====== EXERCISE DATA

(** The count-tokens step was the whole free plan: spending it is terminal,
    and stays so when the router is republished at generation 5. *)
Lemma settled_identity_stays_closed_witness :
  let s' := (settle first_lease SpentFreeStep 7 (sched leased)).2 in
  (activate lane 5 (validator_plan true) tt (retire_before 5 s').2).1 = Retired \/
  (activate lane 5 (validator_plan true) tt (retire_before 5 s').2).1 = Tombstoned.
Proof.
  intros s'.
  apply (settled_identity_stays_closed leased [] first_lease [] 0 SpentFreeStep 7
    {| sched := (retire_before 5 s').2; held := []; paid := 0 |} 5 (validator_plan true) tt).
  - apply leased_reached.
  - reflexivity.
  - reflexivity.
  - by vm_compute.
  - discriminate.
  - intros H. apply (bool_decide_pack _) in H. by vm_compute in H.
  - apply rtc_once, StepRetire.
  - by vm_compute.
Defined.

============

* **THE PROBLEM**
Copy the line containing "- intros H." and every line after it, through the last line of the records. Include nothing else.

* **EXERCISE OUTPUT**
  - intros H. apply (bool_decide_pack _) in H. by vm_compute in H.
  - apply rtc_once, StepRetire.
  - by vm_compute.
Defined.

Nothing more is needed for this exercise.